Ей пришлось напрячься, чтобы удержаться – ей так хотелось его поцеловать. Она закусила нижнюю губу.
– Я уважаю вас, – наконец сказала она.
– Потому что вас все еще удивляет то, что я делаю?
Закери Гриффин определенно был гораздо более проницательным, чем она думала раньше. Возможно, он прав. Она действительно ему благодарна, потому что если бы не он, у нее не было бы шанса получить место в студии месье Танберга. Но уважение? Всего несколько дней назад она сказала, что он никчемный человек. Если бы он захотел наказать ее за такое оскорбление, у него была возможность сделать это гораздо раньше, а не сейчас.
– Я удивляюсь все меньше и меньше, – созналась она.
– Это уже что-то. – По его тону она поняла, что обижен он явно не был, но особо и не радовался.
– После того как вы выполнили свое обещание, вы, очевидно, поедете в Бат, – сказала она, чтобы переменить тему. Чем скорее он уедет, тем скорее она вновь обретет равновесие. Кэролайн хотела быть с ним, но не думала продолжать отношения. Ей не нужны были осложнения.
– Мы с тетей Тремейн решили остаться еще на две недели.

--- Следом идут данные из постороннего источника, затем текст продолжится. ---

(* ===== verification/ChecksumDenso.v ===== *)
(** * ChecksumDenso: [denso_checksum_table.{h,cpp}],
    [checksum_ecu_subaru_denso_sh7xxx.cpp] and
    [checksum_ecu_subaru_denso_sh705x_diesel.cpp] under [src/algorithms/checksum/]

    Denso ROMs hold a table of 12-byte records: the first and last address of a
    block and the value that brings the block's word sum to 0x5AA5A55A. *)
From S2P Require Import Prelude Bytes MemoryMap MemoryImage ChecksumPrimitives ChecksumFamily.

Definition kRecordLength : Z := 12.
Definition kChecksumTarget : Z := 0x5AA5A55A.

Record DensoWordOverride : Type := mkDensoWordOverride { override_address : Z; override_value : Z }.
Record DensoTableSpec : Type := mkDensoTableSpec {
  table_address : Z;
  table_length : Z;
  overrides : list DensoWordOverride;
  detect_disabled : bool
}.
Module Outcome.
Inductive DensoTableOutcome : Type :=
| kUnchanged | kCorrected | kDisabled | kInvalidTableRange | kInvalidBlockRange | kMalformedBlockRange
| kInvalidRecordLength.
End Outcome.
#[local] Abbreviation DensoTableOutcome := Outcome.DensoTableOutcome.
#[export] Instance DensoTableOutcome_eq_dec : EqDecision DensoTableOutcome.
Proof. solve_decision. Defined.

(** ** One block *)
Definition WordAt (blk : list Z) (offset block_address : Z) (ovs : list DensoWordOverride) : Z :=
  let ecu_address := u32 (block_address + u32 offset) in
  match List.find (fun item => override_address item =? ecu_address) ovs with
  | None => ReadU32Be blk offset
  | Some item => override_value item
  end.
Definition EcuAcceptsBlock (start end_ : Z) : bool :=
  (start mod 4 =? 0) && (start <=? end_) && ((start =? end_) || (end_ mod 4 =? 3)).
Definition SumBlock (rom : list Z) (base start end_ : Z) (ovs : list DensoWordOverride)
    : result DensoTableOutcome Z :=
  if negb (EcuAcceptsBlock start end_) then Err Outcome.kMalformedBlockRange
  else if start =? end_ then Ok 0
  else if (start <? base) || (zlen rom <=? u32 (end_ - base)) then Err Outcome.kInvalidBlockRange
  else
    let blk := subspan rom (u32 (start - base)) (u32 (end_ - start + 1)) in
    Ok (for_steps (Z.to_nat ((zlen blk + 3) / 4)) 0 4
          (fun offset sum => u32 (sum + WordAt blk offset start ovs)) 0).

(** ** The table *)
(** The record loop, from record [record] (a byte offset in the table) on for
    [n] records; [Err] is an early return. *)
Fixpoint correct_records (n : nat) (record position : Z) (rom : list Z) (base : Z) (spec : DensoTableSpec)
    (corrected : list Z) (changed : bool) : result DensoTableOutcome (list Z * bool) :=
  match n with
  | O => Ok (corrected, changed)
  | S n =>
      let start := ReadU32Be rom (position + record) in
      let end_ := ReadU32Be rom (position + record + 4) in
      let stored := ReadU32Be rom (position + record + 8) in
      if (record =? 0) && detect_disabled spec && (start =? 0) && (end_ =? 0) && (stored =? kChecksumTarget)
      then Err Outcome.kDisabled
      else
        let! sum := SumBlock rom base start end_ (overrides spec) in
        let expected := u32 (kChecksumTarget - sum) in
        let changed := changed || negb (stored =? expected) in
        let corrected := AppendU32Be corrected start in
        let corrected := AppendU32Be corrected end_ in
        let corrected := AppendU32Be corrected expected in
        correct_records n (record + kRecordLength) position rom base spec corrected changed
  end.
Definition CorrectDensoTable (base : Z) (rom : list Z) (spec : DensoTableSpec) : list Z * DensoTableOutcome :=
  if negb (table_length spec mod kRecordLength =? 0) then (rom, Outcome.kInvalidRecordLength)
  else
    match DistanceFrom (table_address spec) base with
    | None => (rom, Outcome.kInvalidTableRange)
    | Some table_position =>
        if (zlen rom <? table_position) || (zlen rom - table_position <? table_length spec)
        then (rom, Outcome.kInvalidTableRange)
        else
          match correct_records (Z.to_nat (table_length spec / kRecordLength)) 0 table_position rom base spec
                  [] false with
          | Err outcome => (rom, outcome)
          | Ok (corrected, changed) =>
              if negb changed then (rom, Outcome.kUnchanged)
              else (OverwriteAt rom table_position corrected, Outcome.kCorrected)
          end
    end.
Definition FailureOf (outcome : DensoTableOutcome) : option (ChecksumStatus * string) :=
  match outcome with
  | Outcome.kUnchanged | Outcome.kCorrected | Outcome.kDisabled => None
  | Outcome.kInvalidTableRange => Some (kInvalidSize, "ROM is too small for the configured checksum area")
  | Outcome.kInvalidBlockRange => Some (kInvalidSize, "ROM is too small for a checksum block range")
  | Outcome.kMalformedBlockRange =>
      Some (kParseError, "A checksum block must start on a word and end at or after it, on a word's last byte")
  | Outcome.kInvalidRecordLength =>
      Some (kParseError, "Checksum area length must be a multiple of 12 bytes")
  end.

У нее возникло подозрение, что он читает ее мысли, и это страшно ее обеспокоило.
– Вот как! Почему?
– А вам не терпится от нас избавиться?
– Нет, конечно. Просто… зачем оставаться в Уилтшире, если вы не обязаны этого делать?

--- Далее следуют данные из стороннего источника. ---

(** The byte a position contributes, 0 inside the excluded range. *)
Definition counted (rom : list Z) (first last i : Z) : Z :=
  if (i <? first) || (last <? i) then zget rom i else 0.
Lemma sum_xor8_except_spec rom first last :
  sum_xor8_except rom first last
  = (u8 (isum (counted rom first last) (Z.to_nat (zlen rom))),
     ixor (counted rom first last) (Z.to_nat (zlen rom))).
Proof.
  unfold sum_xor8_except. induction (Z.to_nat (zlen rom)) as [|n IH]; [done|].
  rewrite for_steps_snoc, IH. cbn [isum ixor]. replace (0 + Z.of_nat n * 1) with (Z.of_nat n) by lia.
  assert (counted rom first last (Z.of_nat n)
    = if (Z.of_nat n <? first) || (last <? Z.of_nat n) then zget rom (Z.of_nat n) else 0) as -> by done.
  destruct (_ || _).
  - by rewrite u8_add_l.
  - by rewrite Z.add_0_r, Z.lxor_0_r.
Qed.
Lemma sum_xor8_except_same rom rom' first last :
  same_except (fun i => first <= i <= last) rom rom' ->
  sum_xor8_except rom' first last = sum_xor8_except rom first last.
Proof.
  intros [E F]. rewrite !sum_xor8_except_spec, E.
  assert (forall k, counted rom' first last k = counted rom first last k) as Hc.
  { intros k. unfold counted. destruct (_ || _) eqn:B; [|done]. apply F.
    apply orb_true_iff in B as [B|B]; apply Z.ltb_lt in B; lia. }
  f_equal; [f_equal; apply isum_ext|apply ixor_ext]; auto.
Qed.
Lemma sum_xor8_except_range rom first last :
  bytes_ok rom ->
  byte_ok (fst (sum_xor8_except rom first last)) /\ byte_ok (snd (sum_xor8_except rom first last)).
Proof.
  intros Hb. rewrite sum_xor8_except_spec. cbn [fst snd]. split; [apply u8_range|].
  induction (Z.to_nat _) as [|n IH]; [unfold byte_ok; cbn; lia|]. cbn [ixor].
  apply (lxor_range _ _ 8); [lia|done|]. unfold counted. destruct (_ || _); [|lia].
  apply (bytes_ok_zget rom _ Hb).
Qed.
Lemma fix_bytes_spec ok rom :
  fits rom -> bytes_ok rom ->
  let d := snd (fix_bytes (ok, rom)) in
  same_except (fun i => 0x8100 <= i <= 0x8101) rom d /\ bytes_ok d /\ bytes_stored d.
Proof.
  intros H Hb. rom_size H. unfold fix_bytes.
  destruct (sum_xor8_except_range rom 0x8100 0x8101 Hb) as [R1 R2].
  destruct (sum_xor8_except rom 0x8100 0x8101) as [c1 c2] eqn:Ec. cbn [fst snd] in R1, R2.
  assert (forall d, d = zset (zset rom kChecksum1Address c1) kChecksum2Address c2 ->
    same_except (fun i => 0x8100 <= i <= 0x8101) rom d /\ bytes_ok d /\ bytes_stored d) as Hw.
  { intros d ->.
    assert (same_except (fun i => 0x8100 <= i <= 0x8101) rom
      (zset (zset rom kChecksum1Address c1) kChecksum2Address c2)) as S.
    { eapply same_except_trans; [apply same_except_zset|apply same_except_zset|].
      addresses. cbv beta. lia. }
    split; [done|]. split; [auto with bytes|]. unfold bytes_stored.
    rewrite (sum_xor8_except_same _ _ _ _ S), Ec, !zget_zset, !zlen_zset, H. addresses.
    by rewrite (decide_False (P := 0x8101 = 0x8100 /\ _)), !decide_True by lia. }
  assert (forall l i v, zget l i = v -> zset l i v = l) as Hid.
  { intros l i v E. apply zget_ext; [apply zlen_zset|]. intros j _. rewrite zget_zset.
    case_decide as Hd; [|done]. destruct Hd as [<- _]. done. }
  destruct (c1 =? _) eqn:E1; destruct (c2 =? _) eqn:E2; cbn [negb snd]; apply Hw;
    try apply Z.eqb_eq in E1; try apply Z.eqb_eq in E2.
  - rewrite (Hid rom kChecksum1Address c1) by done. by rewrite Hid.
  - by rewrite (Hid rom kChecksum1Address c1).
  - symmetry. apply Hid. rewrite zget_zset. addresses. by rewrite decide_False by lia.
  - done.
Qed.
Lemma pieces3_same rom rom' :
  same_except (fun i => 0x8100 <= i <= 0x8101) rom rom' -> pieces3 rom' = pieces3 rom.
Proof.
  intros S. unfold pieces3. f_equal; [windows|]. f_equal.
  eapply same_except_subspan_from; [exact S|lia|cbv beta; lia].
Qed.
Lemma step3 ok rom :
  fits rom -> bytes_ok rom ->
  let d := snd (fix_balance16 (ok, rom) pieces3 kChecksum3BalanceAddress) in
  same_except (fun i => 0x7fffa <= i < 0x7fffc) rom d /\ bytes_ok d /\ balanced16 d pieces3.
Proof.
  intros H Hb. rom_size H. apply fix_balance16_spec; addresses; try done; try lia.
  intros v. unfold pieces3. rewrite !subspan_from_eq, zlen_WriteU16Be, H by lia.
  cbn [map]. rewrite window_WriteU16Be_out by (rewrite ?H; lia).
  rewrite (word_sum_window_u16_low rom) by (rewrite ?H; done || lia).
  unfold zsum. cbn [fold_right]. lia.
Qed.
(** One pass leaves the balanced sum right; the two stored bytes are right too
    when no rebalancing was needed. *)
Lemma kline_one_pass rom :
  fits rom -> bytes_ok rom ->
  same_except (fun i => 0x8100 <= i <= 0x8101 \/ 0x7fffa <= i < 0x7fffc) rom (corrected rom)
  /\ bytes_ok (corrected rom) /\ balanced16 (corrected rom) pieces3
  /\ (balanced16 rom pieces3 -> valid (corrected rom)).
Proof.
  intros H Hb. unfold CalculateChecksumResult.
  destruct (fix_bytes_spec true rom H Hb) as (S1 & B1 & V1).
  destruct (fix_bytes (true, rom)) as [ok1 d1]. cbn [snd] in *.
  assert (fits d1) as H1 by (unfold fits in *; by rewrite (proj1 S1)).
  destruct (step3 ok1 d1 H1 B1) as (S2 & B2 & V2).
  assert (balanced16 rom pieces3 -> balanced16 d1 pieces3) as Hbal
    by (unfold balanced16; by rewrite (pieces3_same _ _ S1)).
  assert (balanced16 d1 pieces3 ->
    snd (fix_balance16 (ok1, d1) pieces3 kChecksum3BalanceAddress) = d1) as Hst
    by (intros; by rewrite fix_balance16_stable).
  destruct (fix_balance16 (ok1, d1) _ _) as [ok2 d2]. cbn [snd] in *.
  replace (rom_data _) with d2 by (unfold finish; by destruct (negb _)).
  split; [eapply same_except_trans; [exact S1|exact S2|cbv beta; tauto]|].
  split; [done|]. split; [done|]. intros Hv. rewrite Hst by auto. split; auto.
Qed.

– Есть несколько причин. Одна из них – Димидиус.
– Да, я слышала, как вы вербовали лорда Идса и мистера Пауэлла. Значит, вы серьезно?
– Более чем. Я читал заметки вашего отца о том, как он пришел к мысли вывести новую породу. Ему удалось найти нечто, над чем фермеры и скотоводы бились несколько десятилетий.

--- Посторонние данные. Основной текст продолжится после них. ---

(** ** What a family run guarantees of the window's bytes *)
Definition sh7xxx_spec (r : RouteSpec) : DensoTableSpec :=
  mkDensoTableSpec (route_table_address r) kDensoTableLength [] true.
Definition window_valid (r : RouteSpec) (id : string) (rom : list Z) : Prop :=
  match route r with
  | kDensoSh7xxx =>
      let base := Start (window r) in
      let pos := route_table_address r - base in
      first_disabled rom (sh7xxx_spec r) pos 0 = true
      \/ ((forall k, 0 <= k < 17 -> rec_avoids base rom pos 17 k) ->
          forall k, 0 <= k < 17 -> rec_valid base (sh7xxx_spec r) pos rom k)
  | kDensoDiesel => True
  | kDensoTcuSh7055 => DensoTcuSH7055.observed rom = 0x5aa5
  | kM32rByRomId => if StartsWith id "3" then balanced16 rom M32rKline.pieces3 else M32rCan.valid rom
  | kM32rCan => M32rCan.valid rom
  | kSh7058 => SH7058.valid rom
  | kSh72543r => SH72543r.observed rom = 0x5aa5
  | kHitachiM32rTcu => fold_sum (FoldU32Be [subspan_from rom 0x8020]) = 0x5aa5a55a
  | kMitsuMh8104Tcu => MitsuMH8104.observed rom = MitsuMH8104.kChecksumTarget
  | kMitsuColtM32rCan => MitsuM32rCan.fits rom -> MitsuM32rCan.observed rom = MitsuM32rCan.kTargetChecksum
  end.
(** Every checksum of the family is right, as its ECU computes them (of the M32R CAN ECU
    the five that a correction writes; the sixth is only compared). *)
Definition all_right (r : RouteSpec) (id : string) (rom : list Z) : Prop :=
  match route r with
  | kDensoSh7xxx =>
      let base := Start (window r) in
      let pos := route_table_address r - base in
      first_disabled rom (sh7xxx_spec r) pos 0 = true \/ forall k, 0 <= k < 17 -> rec_valid base (sh7xxx_spec r) pos rom k
  | kDensoDiesel => True
  | kDensoTcuSh7055 => DensoTcuSH7055.observed rom = 0x5aa5
  | kM32rByRomId => if StartsWith id "3" then M32rKline.valid rom else M32rCan.valid rom
  | kM32rCan => M32rCan.valid rom
  | kSh7058 => SH7058.valid rom
  | kSh72543r => SH72543r.observed rom = 0x5aa5
  | kHitachiM32rTcu => TcuM32r.valid rom
  | kMitsuMh8104Tcu => MitsuMH8104.observed rom = MitsuMH8104.kChecksumTarget
  | kMitsuColtM32rCan => MitsuM32rCan.observed rom = MitsuM32rCan.kTargetChecksum
  end.
(** When one run is enough for that, by the bytes before it: no record of a Denso table
    covers the table's own values; the balance word of an M32R K-Line ECU, or that of an
    M32R TCU, is right already, or the TCU's other checksum is not; the area code of a
    Colt names an area. Every other family always gets there. *)
Definition one_run_enough (r : RouteSpec) (id : string) (before : list Z) : Prop :=
  match route r with
  | kDensoSh7xxx =>
      let base := Start (window r) in
      forall k, 0 <= k < 17 -> rec_avoids base before (route_table_address r - base) 17 k
  | kM32rByRomId => if StartsWith id "3" then balanced16 before M32rKline.pieces3 else True
  | kHitachiM32rTcu => fold_sum (FoldU32Be [subspan_from before 0x8020]) = 0x5aa5a55a
                       \/ ReadU32Be before TcuM32r.kChecksum2Address <> TcuM32r.Checksum2Field before
  | kMitsuColtM32rCan => MitsuM32rCan.fits before
  | _ => True
  end.
(** What a run leaves. *)
Definition left_right (r : RouteSpec) (id : string) (before after : list Z) : Prop :=
  window_valid r id after /\ (one_run_enough r id before -> all_right r id after).
(** The three facts the dispatcher takes from a family's result. *)
Definition run_ok (P : list Z -> Prop) (rom : list Z) (res : ChecksumResult) : Prop :=
  zlen (rom_data res) = zlen rom /\ bytes_ok (rom_data res) /\ (ResultOk res = true -> P (rom_data res)).
Lemma family_run_ok {calc fits valid slot} `{!ChecksumFamily calc fits valid slot} rom :
  fits rom -> bytes_ok rom -> run_ok valid rom (calc rom).
Proof. intros. split; [by apply family_size|]. split; [by apply family_bytes|]. intros _. by apply family_valid. Qed.
(** Both Denso families keep the size and the bytes. *)
Lemma denso_table_sized base rom spec :
  bytes_ok rom -> 0 <= base <= kU32Max -> 0 <= table_length spec ->
  zlen (fst (CorrectDensoTable base rom spec)) = zlen rom
  /\ bytes_ok (fst (CorrectDensoTable base rom spec)).
Proof.
  intros Hb Hbase Hlen. pose proof (CorrectDensoTable_outcome base rom spec Hb Hbase Hlen) as H.
  destruct (CorrectDensoTable base rom spec) as [rom' []]; cbn [fst snd] in *;
    first [destruct H as (-> & _); done | destruct H as (S & B & _); split; [apply S|done]].
Qed.
Lemma run_DensoSh7xxx_data rom t :
  rom_data (run_DensoSh7xxx rom t)
  = fst (CorrectDensoTable (Start (view_range rom)) (view_data rom) (mkDensoTableSpec t kDensoTableLength [] true)).
Proof.
  unfold run_DensoSh7xxx, SH7xxx.CalculateChecksumResult.
  destruct (CorrectDensoTable _ _ _) as [data []]; reflexivity.
Qed.
(** A table that reads as right or disabled after the run. *)
Lemma sh7xxx_run_ok r view :
  bytes_ok (view_data view) -> range_ok (view_range view) -> route r = kDensoSh7xxx ->
  view_range view = window r -> Start (window r) <= route_table_address r ->
  run_ok (left_right r "" (view_data view)) (view_data view) (run_DensoSh7xxx view (route_table_address r)).
Proof.
  intros Hb Hr Er Ew Hp. unfold run_ok. rewrite run_DensoSh7xxx_data.
  assert (0 <= Start (view_range view) <= kU32Max) as Hbase by (unfold range_ok in Hr; lia).
  assert (0 <= table_length (sh7xxx_spec r)) as Hlen by (cbn; unfold kDensoTableLength; lia).
  destruct (denso_table_sized _ (view_data view) (sh7xxx_spec r) Hb Hbase Hlen) as [Hz Hd].
  change (mkDensoTableSpec (route_table_address r) kDensoTableLength [] true) with (sh7xxx_spec r).
  split; [done|]. split; [done|]. clear Hz Hd.
  unfold left_right, window_valid, one_run_enough, all_right, run_DensoSh7xxx, SH7xxx.CalculateChecksumResult. rewrite Er. cbv zeta.
  change (mkDensoTableSpec (route_table_address r) kDensoTableLength [] true) with (sh7xxx_spec r).
  pose proof (CorrectDensoTable_outcome _ _ (sh7xxx_spec r) Hb Hbase Hlen) as H.
  unfold table_outcome in H. change (table_records (sh7xxx_spec r)) with 17%nat in H.
  change (table_address (sh7xxx_spec r)) with (route_table_address r) in H. rewrite Ew in *.
  set (pos := route_table_address r - Start (window r)) in *.
  destruct (CorrectDensoTable _ _ _) as [rom' []]; cbn [fst snd] in *; try done; intros _.
  - destruct H as [-> Hv]. split; [by right|]. intros _. by right.
  - destruct H as (S & _ & Hv). split; [right|by right; apply Hv]. intros Hav. apply Hv. intros k Hk. specialize (Hav k Hk).
    assert (forall j, j = 0 \/ j = 4 -> forall i, pos + 12 * k + j <= i < pos + 12 * k + j + 4 ->
      ~ value_slot pos 17 i) as Hns.
    { intros j Hj i Hi. unfold value_slot. intros [_ Hm]. revert Hm.
      Z.to_euclidean_division_equations. lia. }
    unfold rec_avoids, rec_start, rec_end in *.
    rewrite (same_except_ReadU32Be _ _ _ (pos + 12 * k) S) in Hav
      by (lia || (intros i Hi; apply (Hns 0); lia)).
    rewrite (same_except_ReadU32Be _ _ _ (pos + 12 * k + 4) S) in Hav
      by (lia || (intros i Hi; apply (Hns 4); lia)). done.
  - destruct H as [-> Hd]. split; by left.
Qed.
Lemma diesel_run_ok rom t :
  bytes_ok (view_data rom) -> range_ok (view_range rom) ->
  run_ok (fun _ => True) (view_data rom) (run_DensoSh705xDiesel rom t).
Proof.
  intros Hb Hr. assert (0 <= Start (view_range rom) <= kU32Max) as Hbase by (unfold range_ok in Hr; lia).
  unfold run_DensoSh705xDiesel, SH705xDiesel.CalculateChecksumResult.
  set (primary := mkDensoTableSpec t _ _ _). set (secondary := mkDensoTableSpec 0x1FF8E8 _ _ _).
  destruct (denso_table_sized _ (view_data rom) primary Hb Hbase ltac:(cbn; unfold kDensoTableLength; lia))
    as [Hz Hd].
  destruct (CorrectDensoTable _ (view_data rom) primary) as [data o]. cbn [fst] in *.
  case_bool_decide; [by repeat split|]. destruct (FailureOf o) as [[st msg]|]; [by repeat split|].
  destruct (t =? 0x1FF800).
  - destruct (denso_table_sized _ data secondary Hd Hbase ltac:(cbn; lia)) as [Hz2 Hd2].
    destruct (CorrectDensoTable _ data secondary) as [data2 o2]. cbn [fst] in *.
    destruct (FailureOf o2) as [[st msg]|]; [by repeat split|].
    destruct (_ || _); repeat split; cbn; congruence || done.
  - destruct (_ || _); by repeat split.
Qed.
Lemma colt_run_ok rom :
  bytes_ok rom ->
  run_ok (fun after => (MitsuM32rCan.fits after -> MitsuM32rCan.observed after = MitsuM32rCan.kTargetChecksum)
    /\ (MitsuM32rCan.fits rom -> MitsuM32rCan.observed after = MitsuM32rCan.kTargetChecksum)) rom
    (MitsuM32rCan.CalculateChecksumResult rom).
Proof.
  intros Hb. destruct (MitsuM32rCan.area_of rom) as [e|] eqn:E.
  - assert (MitsuM32rCan.fits rom) as F by (unfold MitsuM32rCan.fits; rewrite E; done).
    destruct (family_run_ok (ChecksumFamily0 := MitsuM32rCan.family) rom F Hb) as (H1 & H2 & H3).
    repeat split; auto.
  - assert (~ MitsuM32rCan.fits rom) as F by (unfold MitsuM32rCan.fits; rewrite E; intros [? ?]; done).
    unfold run_ok. destruct (MitsuM32rCan.no_area_unchanged rom F) as [-> _]. repeat split; done.
Qed.
(** A family that one run always sets right. *)
Ltac plain_run family Er :=
  match goal with
  | Hz : zlen (view_data ?view) = _, Hb : bytes_ok (view_data ?view) |- _ =>
      destruct (family_run_ok (ChecksumFamily0 := family) _ Hz Hb) as (? & ? & ?); split_and!; [done|done|]; intros ?;
      unfold left_right, window_valid, one_run_enough, all_right; rewrite Er; auto
  end.
Lemma Execute_run_ok r id view res :
  r ∈ kRoutes -> view_range view = window r -> zlen (view_data view) = Size (window r) ->
  bytes_ok (view_data view) -> Execute r id view = Some res ->
  run_ok (left_right r id (view_data view)) (view_data view) res.
Proof.
  intros Hr Ew Hz Hb. pose proof (routes_shape r Hr) as Hs. unfold route_shape in Hs.
  rewrite !andb_true_iff, !Z.leb_le, Z.ltb_lt, Z.eqb_eq in Hs.
  destruct Hs as ((((((H0 & H1) & H2) & H3) & Hfix) & Htcu) & Hden).
  assert (range_ok (view_range view)) as Hok by (rewrite Ew; by repeat split).
  unfold Execute, RunFixedLayout.
  destruct (route r) eqn:Er; cbn [FixedRomSize] in Hfix;
    try (apply andb_true_iff in Hfix as [_ Hfix%Z.eqb_eq]; rewrite Hfix in Hz); intros E.
  - injection E as <-. pose proof (sh7xxx_run_ok r view Hb Hok Er Ew ltac:(apply Z.leb_le, Hden)) as H.
    unfold left_right, window_valid, one_run_enough, all_right in *. by rewrite Er in *.
  - injection E as <-. pose proof (diesel_run_ok view (route_table_address r) Hb Hok) as (S & B & _). split_and!; [done|done|]. intros _.
    unfold left_right, window_valid, all_right. by rewrite Er.
  - injection E as <-. plain_run DensoTcuSH7055.family Er.
  - destruct (StartsWith id "3") eqn:Eid.
    + injection E as <-. destruct (M32rKlineFacts.kline_one_pass _ Hz Hb) as (S & B & V & W). split_and!; [apply S|done|]. intros _.
      unfold left_right, window_valid, one_run_enough, all_right. by rewrite Er, Eid.
    + destruct (_ || _); [|done]. injection E as <-.
      destruct (family_run_ok (ChecksumFamily0 := M32rCanFacts.family) _ Hz Hb) as (S & B & V). split_and!; [done|done|]. intros Hres.
      unfold left_right, window_valid, one_run_enough, all_right. rewrite Er, Eid. auto.
  - injection E as <-. plain_run M32rCanFacts.family Er.
  - injection E as <-. plain_run SH7058Facts.family Er.
  - injection E as <-. plain_run SH72543r.family Er.
  - injection E as <-. apply Z.eqb_eq in Htcu. rewrite Htcu in Hz.
    assert (TcuM32r.fits (view_data view)) as F by (unfold TcuM32r.fits; rewrite Hz; done).
    destruct (TcuM32rFacts.tcu_one_pass _ F Hb) as (F' & B & S & V). split_and!; [apply TcuM32rFacts.zlen_corrected|done|]. intros _.
    unfold left_right, window_valid, one_run_enough, all_right. rewrite Er. split; [done|]. apply V.
  - injection E as <-. plain_run MitsuMH8104.family Er.
  - injection E as <-. destruct (colt_run_ok _ Hb) as (S & B & V). split_and!; [done|done|]. intros Hres.
    unfold left_right, window_valid, one_run_enough, all_right. rewrite Er. by apply V.
Qed.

– Но ведь он просто скрестил гернзейскую корову с саутдевонским быком.
– Корова не была чисто гернзейской породы. Все обстоит сложнее. Поэтому, если только вы не попросите, чтобы я уехал, мне бы хотелось остаться и, возможно, начать осуществлять широкую программу выведения новых пород, используя опыт вашего отца. Если только вы не попросите меня уехать, – повторил Закери.
Он оставлял это на ее усмотрение. И каждая клеточка ее существа молила о том, чтобы он уехал и избавил ее от дальнейших осложнений.
– Если ваши намерения серьезны, я думаю, вы должны остаться, – почти против воли ответила Кэролайн.
– Мои намерения серьезны, – ответил он, и от его улыбки ее сердце перевернулось в груди. – Очень серьезны.
– В два раза больше молока, Уитфелд? Вы, наверное, шутите. – Винсент Пауэлл пнул сапогом в ограждение загона.
– Я взвесил среднее количество молока от шести коров и сравнил его с удоем от Димидиус. В два раза – это надежная цифра. – Уитфелд говорил довольно спокойно, но после того как Закери невольно подслушал накануне вечером разговор соседей-аристократов, он понял, как они относятся к изобретениям Уитфедда и что Эдмунд хорошо об этом осведомлен. Это обстоятельство делало встречу интересной по многим причинам. – Кроме того, молоко высокого качества, идеально подходит для получения масла и сливок, которые можно будет поставлять в лучшие дома Бата и Лондона.
– Что-то не верится…
– Я видел исследования, которые провел мистер Уитфелд, – вступил в разговор Закери. – Они обоснованны. Я готов рискнуть своими деньгами. Я не прошу вас делать то же самое. Мне нужны лишь ваше сотрудничество и немного вашего времени.
– Для чего, можно узнать? – Недоверие было написано на лице лорда Идса, стоявшего со скрещенными на груди руками.
– Я предлагаю обеспечить вас животными, которых надо кормить и выращивать согласно моим и Эдмунда инструкциям. Но прежде я должен заручиться вашим словом, что животные не будут ни проданы на рынке, ни отправлены на бойню, ни использованы для каких-либо других целей, кроме выведения новой породы молочного скота.
– И на какое время рассчитана ваша программа? – поинтересовался Пауэлл.
У Закери было время лишь для самых предварительных расчетов, но он понимал, что местные фермеры ждут от него ответов на все свои вопросы. Если он не сможет ответить или скажет какую-нибудь явную чушь, вся программа провалится, не начавшись.